Principles of Neural Model Identification, Selection and Adequacy
Author | : Achilleas Zapranis |
Publisher | : Springer Science & Business Media |
Total Pages | : 194 |
Release | : 2012-12-06 |
ISBN-10 | : 9781447105596 |
ISBN-13 | : 1447105591 |
Rating | : 4/5 (591 Downloads) |
Download or read book Principles of Neural Model Identification, Selection and Adequacy written by Achilleas Zapranis and published by Springer Science & Business Media. This book was released on 2012-12-06 with total page 194 pages. Available in PDF, EPUB and Kindle. Book excerpt: Neural networks have had considerable success in a variety of disciplines including engineering, control, and financial modelling. However a major weakness is the lack of established procedures for testing mis-specified models and the statistical significance of the various parameters which have been estimated.

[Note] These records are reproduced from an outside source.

(* ===== verification/JournalModel.v ===== *)
(** * The abstract journal

    What a journal holds, without its tables: a list of envelopes that form a chain.  The
    sections give the chain's laws, the maps and slices the tables are compared with, and
    the lemmas on ordered tables. *)

From S2P Require Import Prelude Json Contracts Boundary Platform JournalStore Journal.

Open Scope string_scope.

(** ** Ordered tables *)

#[export] Instance seq_le_trans {V} : Transitive (@seq_le V).
Proof. intros a b c. unfold seq_le. lia. Qed.
#[export] Instance seq_le_total {V} : Total (@seq_le V).
Proof. intros a b. unfold seq_le. lia. Qed.

Lemma strictly_sorted {V} (l : list (N * V)) :
  StronglySorted seq_le l -> NoDup l.*1 -> StronglySorted N.lt l.*1.
Proof.
  induction 1 as [|a l Hs IH Hall]; simpl; [constructor|]. intros [Hn Hd]%NoDup_cons.
  constructor; [auto|]. apply Forall_fmap, Forall_forall. intros b Hb. simpl.
  rewrite Forall_forall in Hall. specialize (Hall b Hb). unfold seq_le in Hall.
  assert (a.1 <> b.1) by (intros Heq; apply Hn; rewrite Heq; by apply list_elem_of_fmap_2).
  lia.
Qed.

Lemma table_entries_sorted {V} (m : gmap N V) : StronglySorted N.lt (table_entries m).*1.
Proof.
  unfold table_entries. apply strictly_sorted; [apply StronglySorted_merge_sort; apply _|].
  rewrite (merge_sort_Permutation seq_le (map_to_list m)). apply NoDup_fst_map_to_list.
Qed.

Lemma table_entries_elem {V} (m : gmap N V) q v :
  (q, v) ∈ table_entries m <-> m !! q = Some v.
Proof.
  unfold table_entries. rewrite (merge_sort_Permutation seq_le (map_to_list m)).
  apply elem_of_map_to_list.
Qed.

Lemma sorted_ext (l l' : list N) :
  StronglySorted N.lt l -> StronglySorted N.lt l' -> (forall x, x ∈ l <-> x ∈ l') -> l = l'.
Proof.
  intros Hl. revert l'. induction Hl as [|a l Hl IH Ha]; intros l' Hl' Heq.
  - destruct l' as [|b l']; [done|]. exfalso. apply (not_elem_of_nil b), Heq. left.
  - destruct Hl' as [|b l' Hl' Hb]; [exfalso; apply (not_elem_of_nil a), Heq; left|].
    rewrite Forall_forall in Ha, Hb.
    assert (a = b) as <-.
    { assert (a ∈ b :: l') as [->|Hin]%elem_of_cons by (apply Heq; left); [done|].
      assert (b ∈ a :: l) as [->|Hin']%elem_of_cons by (apply Heq; left); [done|].
      specialize (Ha _ Hin'). specialize (Hb _ Hin). lia. }
    f_equal. apply IH; [done|]. intros x. split; intros Hx.
    + assert (x ∈ a :: l') as [->|?]%elem_of_cons by (apply Heq; by right); [|done].
      specialize (Ha _ Hx). lia.
    + assert (x ∈ a :: l) as [->|?]%elem_of_cons by (apply Heq; by right); [|done].
      specialize (Hb _ Hx). lia.
Qed.

(** [from, from + 1, .., from + n - 1]. *)
Definition seqN (from : N) (n : nat) : list N := (fun i => from + N.of_nat i)%N <$> seq 0 n.

Lemma seqN_S from n : seqN from (S n) = from :: seqN (from + 1) n.
Proof.
  unfold seqN. simpl. f_equal; [lia|]. rewrite <- seq_shift, <- list_fmap_compose.
  apply list_fmap_ext. intros ? ? _. simpl. lia.
Qed.
Lemma seqN_elem from n x : x ∈ seqN from n <-> (from <= x < from + N.of_nat n)%N.
Proof.
  unfold seqN. rewrite list_elem_of_fmap. split.
  - intros (i & -> & Hi%elem_of_seq). lia.
  - intros Hx. exists (N.to_nat (x - from)). split; [lia|]. apply elem_of_seq. lia.
Qed.
Lemma seqN_sorted from n : StronglySorted N.lt (seqN from n).
Proof.
  revert from. induction n as [|n IH]; intros from; [constructor|]. rewrite seqN_S.
  constructor; [apply IH|]. apply Forall_forall. intros x Hx%seqN_elem. lia.
Qed.
Lemma seqN_length from n : length (seqN from n) = n.
Proof. unfold seqN. by rewrite length_fmap, length_seq. Qed.

(** A table whose keys are exactly [1 .. n]. *)
Definition contiguous {V} (m : gmap N V) (n : N) : Prop :=
  forall q, is_Some (m !! q) <-> (1 <= q <= n)%N.

Lemma contiguous_keys {V} (m : gmap N V) n :
  contiguous m n -> (table_entries m).*1 = seqN 1 (N.to_nat n).
Proof.
  intros Hc. apply sorted_ext; [apply table_entries_sorted|apply seqN_sorted|].
  intros q. rewrite seqN_elem, list_elem_of_fmap. split.
  - intros ([q' v] & -> & Hin%table_entries_elem). simpl.
    assert (is_Some (m !! q')) as ?%Hc by eauto. lia.
  - intros Hq. destruct (proj2 (Hc q)) as [v Hv]; [lia|]. exists (q, v). split; [done|].
    by apply table_entries_elem.
Qed.

Lemma contiguous_range {V} (m : gmap N V) n from :
  contiguous m n -> (1 <= from)%N ->
  (range_from from m).*1 = seqN from (N.to_nat (n + 1 - from)).
Proof.
  intros Hc Hfrom. apply sorted_ext; [|apply seqN_sorted|].
  - unfold range_from. generalize (table_entries_sorted m). generalize (table_entries m).
    intros l. induction l as [|[q v] l IH]; simpl; [constructor|]. intros Hs.
    inversion Hs as [|? ? Hs' Ha]; subst. destruct (from <=? q)%N; simpl; [|by apply IH].
    constructor; [by apply IH|]. apply Forall_forall. intros x Hx.
    rewrite Forall_forall in Ha. apply Ha. revert Hx. rewrite !list_elem_of_fmap.
    intros (kv & -> & Hin). exists kv. split; [done|].
    apply list_elem_of_In in Hin. apply filter_In in Hin as [Hin _]. by apply list_elem_of_In.
  - intros q. rewrite seqN_elem, list_elem_of_fmap. unfold range_from. split.
    + intros ([q' v] & -> & Hin). apply list_elem_of_In, filter_In in Hin as [Hin Hle].
      apply list_elem_of_In, table_entries_elem in Hin. simpl in *.
      assert (is_Some (m !! q')) as ?%Hc by eauto. apply N.leb_le in Hle. lia.
    + intros Hq. destruct (proj2 (Hc q)) as [v Hv]; [lia|]. exists (q, v). split; [done|].
      apply list_elem_of_In, filter_In. split;
        [by apply list_elem_of_In, table_entries_elem|apply N.leb_le; simpl; lia].
Qed.

Lemma contiguous_size {V} (m : gmap N V) n : contiguous m n -> N.of_nat (size m) = n.
Proof.
  intros Hc. assert (length (table_entries m) = N.to_nat n) as Hl.
  { rewrite <- (length_fmap fst), (contiguous_keys _ _ Hc). apply seqN_length. }
  unfold table_entries in Hl. rewrite (merge_sort_Permutation seq_le (map_to_list m)) in Hl.
  rewrite length_map_to_list in Hl. lia.
Qed.

Lemma set_eq_of_size `{Countable A} (X Y : gset A) : X ⊆ Y -> size Y = size X -> X = Y.
Proof.
  intros Hsub Hsize. apply set_eq. intros x. split; [apply Hsub|]. intros Hx.
  destruct (decide (x ∈ X)) as [|Hn]; [done|]. exfalso.
  assert (size ({[x]} ∪ X) <= size Y)%nat as Hle by (apply subseteq_size; set_solver).
  rewrite size_union, size_singleton in Hle by set_solver. lia.
Qed.

Lemma map_eq_of_size `{Countable A} {V} (m m' : gmap A V) :
  m ⊆ m' -> size m' = size m -> m = m'.
Proof.
  intros Hsub Hsize. assert (dom m = dom m') as Hd.
  { apply set_eq_of_size; [by apply subseteq_dom|by rewrite !size_dom]. }
  apply map_eq. intros k. destruct (m !! k) as [v|] eqn:Hk.
  - symmetry. by eapply lookup_weaken.
  - symmetry. apply not_elem_of_dom. rewrite <- Hd. by apply not_elem_of_dom.
Qed.

(** Having the keys [1 .. n] and no more than [n] rows. *)
Lemma contiguous_of_size {V} (m : gmap N V) n :
  (forall q, (1 <= q <= n)%N -> is_Some (m !! q)) -> N.of_nat (size m) = n -> contiguous m n.
Proof.
  intros Hall Hsize.
  set (keys := list_to_set (C:=gset N) (seqN 1 (N.to_nat n))).
  assert (size keys = N.to_nat n) as Hk.
  { unfold keys. rewrite size_list_to_set, seqN_length; [done|].
    clear. generalize (seqN_sorted 1 (N.to_nat n)). generalize (seqN 1 (N.to_nat n)).
    induction 1 as [|a l Hs IH Ha]; constructor; [|done]. intros Hin.
    rewrite Forall_forall in Ha. specialize (Ha _ Hin). lia. }
  assert (keys = dom m) as Hd.
  { apply set_eq_of_size.
    - intros q Hq. unfold keys in Hq. rewrite elem_of_list_to_set, seqN_elem in Hq.
      apply elem_of_dom, Hall. lia.
    - rewrite size_dom. lia. }
  intros q. rewrite <- elem_of_dom, <- Hd. unfold keys.
  rewrite elem_of_list_to_set, seqN_elem. lia.
Qed.

(** ** Chains *)

Definition stream_of (s : string) (l : list EventEnvelope) : list EventEnvelope :=
  List.filter (fun e => String.eqb (ev_stream_id e) s) l.
Definition version_of (s : string) (l : list EventEnvelope) : N := count (stream_of s l).
Definition head_hash (l : list EventEnvelope) : string :=
  match last l with Some e => ev_record_hash e | None => ZERO_HASH end.

(** Each event continues the global sequence, the hash chain and its own stream. *)
Inductive chain : list EventEnvelope -> Prop :=
| chain_nil : chain []
| chain_snoc l e :
    chain l ->
    ev_global_sequence e = (count l + 1)%N ->
    ev_previous_hash e = head_hash l ->
    ev_stream_version e = (version_of (ev_stream_id e) l + 1)%N ->
    chain (l ++ [e]).

Lemma stream_of_app s l l' : stream_of s (l ++ l') = (stream_of s l ++ stream_of s l')%list.
Proof. apply List.filter_app. Qed.
Lemma version_of_snoc s l e :
  version_of s (l ++ [e])
  = (version_of s l + if String.eqb (ev_stream_id e) s then 1 else 0)%N.
Proof.
  unfold version_of, count. rewrite stream_of_app, length_app. simpl.
  destruct (String.eqb (ev_stream_id e) s); simpl; lia.
Qed.
Lemma head_hash_snoc l e : head_hash (l ++ [e]) = ev_record_hash e.
Proof. unfold head_hash. by rewrite last_snoc. Qed.
Lemma chain_app_inv l l' : chain (l ++ l') -> chain l.
Proof.
  induction l' as [|e l' IH] using rev_ind; [by rewrite app_nil_r|].
  rewrite app_assoc. intros Hc. inversion Hc as [Hn|l0 e0 Hc0 H1 H2 H3 Heq].
  - symmetry in Hn. by apply app_nil in Hn as [_ [=]].
  - apply app_inj_tail in Heq as [-> ->]. auto.
Qed.

Lemma chain_snoc_inv l e :
  chain (l ++ [e]) -> chain l /\ ev_global_sequence e = (count l + 1)%N /\
    ev_previous_hash e = head_hash l /\
    ev_stream_version e = (version_of (ev_stream_id e) l + 1)%N.
Proof.
  intros Hc. inversion Hc as [Hn|l0 e0 Hc0 H1 H2 H3 Heq].
  - symmetry in Hn. by apply app_nil in Hn as [_ [=]].
  - apply app_inj_tail in Heq as [-> ->]. auto.
Qed.

Lemma chain_lookup l i e :
  chain l -> l !! i = Some e ->
  ev_global_sequence e = (N.of_nat i + 1)%N /\ ev_previous_hash e = head_hash (take i l) /\
  ev_stream_version e = (version_of (ev_stream_id e) (take i l) + 1)%N.
Proof.
  intros Hc Hi. assert (chain (take i l ++ [e])) as Hs.
  { rewrite <- (take_S_r _ _ _ Hi). rewrite <- (take_drop (S i) l) in Hc.
    by apply chain_app_inv in Hc. }
  apply chain_snoc_inv in Hs as (_ & H1 & H2 & H3). split_and!; [|done|done].
  rewrite H1. unfold count. apply lookup_lt_Some in Hi. rewrite length_take. lia.
Qed.

(** No event is ahead of its stream. *)
Lemma version_of_take s i l : (version_of s (take i l) <= version_of s l)%N.
Proof.
  rewrite <- (take_drop i l) at 2. unfold version_of, count.
  rewrite stream_of_app, length_app. lia.
Qed.
Lemma chain_version_le l i e :
  chain l -> l !! i = Some e -> (1 <= ev_stream_version e <= version_of (ev_stream_id e) l)%N.
Proof.
  intros Hc Hi. destruct (chain_lookup _ _ _ Hc Hi) as (_ & _ & Hv). split; [lia|].
  pose proof (version_of_take (ev_stream_id e) (S i) l) as Hle.
  rewrite (take_S_r _ _ _ Hi), version_of_snoc, String.eqb_refl in Hle. lia.
Qed.

(** A stream's own events are numbered from one. *)
Lemma chain_stream_lookup s l i e :
  chain l -> stream_of s l !! i = Some e ->
  ev_stream_id e = s /\ ev_stream_version e = (N.of_nat i + 1)%N.
Proof.
  intros Hc. revert i. induction Hc as [|l e' Hc IH Hg Hp Hv]; intros i; [done|].
  rewrite stream_of_app. simpl. destruct (String.eqb_spec (ev_stream_id e') s) as [<-|Hne];
    [|rewrite app_nil_r; auto].
  rewrite lookup_app. destruct (stream_of (ev_stream_id e') l !! i) as [e0|] eqn:He;
    [intros [= <-]; auto|].
  apply lookup_ge_None in He. intros Hi. apply list_lookup_singleton_Some in Hi as [Hi <-].
  split; [done|]. rewrite Hv. unfold version_of, count. lia.
Qed.

(** ** The maps the tables must be *)

Definition versions_map (l : list EventEnvelope) : gmap string N :=
  foldl (fun m e => <[ev_stream_id e := ev_stream_version e]> m) ∅ l.
Definition index_map (l : list EventEnvelope) : gmap (string * N) N :=
  foldl (fun m e => <[(ev_stream_id e, ev_stream_version e) := ev_global_sequence e]> m) ∅ l.

Lemma versions_map_snoc l e :
  versions_map (l ++ [e]) = <[ev_stream_id e := ev_stream_version e]> (versions_map l).
Proof. unfold versions_map. by rewrite foldl_app. Qed.
Lemma index_map_snoc l e :
  index_map (l ++ [e])
  = <[(ev_stream_id e, ev_stream_version e) := ev_global_sequence e]> (index_map l).
Proof. unfold index_map. by rewrite foldl_app. Qed.

Lemma versions_map_lookup s l :
  chain l ->
  versions_map l !! s = if (version_of s l =? 0)%N then None else Some (version_of s l).
Proof.
  induction 1 as [|l e Hc IH Hg Hp Hv]; [done|].
  rewrite versions_map_snoc, version_of_snoc.
  destruct (String.eqb_spec (ev_stream_id e) s) as [<-|Hne].
  - rewrite lookup_insert_eq. destruct (N.eqb_spec (version_of (ev_stream_id e) l + 1) 0); [lia|].
    by rewrite Hv.
  - rewrite lookup_insert_ne by done. by rewrite N.add_0_r.
Qed.
Lemma versions_map_default s l : chain l -> default 0%N (versions_map l !! s) = version_of s l.
Proof.
  intros Hc. rewrite versions_map_lookup by done. by destruct (N.eqb_spec (version_of s l) 0).
Qed.

Lemma index_map_lookup l s v q :
  chain l ->
  index_map l !! (s, v) = Some q <->
  exists e, l !! (N.to_nat (q - 1)) = Some e /\ (1 <= q)%N /\ ev_stream_id e = s /\
    ev_stream_version e = v.
Proof.
  intros Hc. revert s v q. induction Hc as [|l e Hc IH Hg Hp Hv]; intros s v q.
  - unfold index_map. simpl. rewrite lookup_empty. split; [done|by intros (? & ? & _)].
  - rewrite index_map_snoc.
    assert (forall q', ev_stream_id e = s -> ev_stream_version e = v ->
      index_map l !! (s, v) = Some q' -> False) as Hfresh.
    { intros q' <- <- Hq. apply IH in Hq as (e' & Hl & _ & Hs & Hvv).
      destruct (chain_version_le _ _ _ Hc Hl) as [_ Hle]. rewrite Hs in Hle. lia. }
    destruct (decide ((ev_stream_id e, ev_stream_version e) = (s, v))) as [Heq|Hne].
    + injection Heq as Hs Hvv. rewrite <- Hs, <- Hvv at 1. rewrite lookup_insert_eq. split.
      * intros [= <-]. exists e. rewrite Hg. split_and!; [|lia|done|done].
        unfold count. rewrite lookup_app_r by lia.
        by replace (N.to_nat (N.of_nat (length l) + 1 - 1) - length l) with 0 by lia.
      * intros (e' & Hl & Hq & Hs' & Hv'). f_equal.
        destruct (decide (N.to_nat (q - 1) < length l)) as [Hlt|Hge].
        -- rewrite lookup_app_l in Hl by done. exfalso. eapply (Hfresh q); [done|done|].
           apply IH. eauto.
        -- assert (N.to_nat (q - 1) = length l) as Hql.
           { apply lookup_lt_Some in Hl. rewrite length_app in Hl. simpl in Hl. lia. }
           rewrite Hg. unfold count. lia.
    + rewrite lookup_insert_ne by done. rewrite IH. split.
      * intros (e' & Hl & Hq & ?). exists e'. split; [|done]. by apply lookup_app_l_Some.
      * intros (e' & Hl & Hq & Hs' & Hv'). exists e'. split_and!; try done.
        rewrite lookup_app in Hl. case_match; [done|].
        apply list_lookup_singleton_Some in Hl as [_ <-]. congruence.
Qed.

Lemma index_map_size l : chain l -> N.of_nat (size (index_map l)) = count l.
Proof.
  induction 1 as [|l e Hc IH Hg Hp Hv]; [done|].
  rewrite index_map_snoc, map_size_insert_None, count_app.
  - unfold count at 2. simpl. lia.
  - apply eq_None_not_Some. intros [q Hq].
    apply (index_map_lookup _ _ _ _ Hc) in Hq as (e' & Hl & _ & Hs & Hvv).
    destruct (chain_version_le _ _ _ Hc Hl) as [_ Hle]. rewrite Hs in Hle. lia.
Qed.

This is particularly important in the majority of financial applications where the data generating processes are dominantly stochastic and only partially deterministic. Based on the latest, most significant developments in estimation theory, model selection and the theory of mis-specified models, this volume develops neural networks into an advanced financial econometrics tool for non-parametric modelling. It provides the theoretical framework required, and displays the efficient use of neural networks for modelling complex financial phenomena. Unlike most other books in this area, this one treats neural networks as statistical devices for non-linear, non-parametric regression analysis.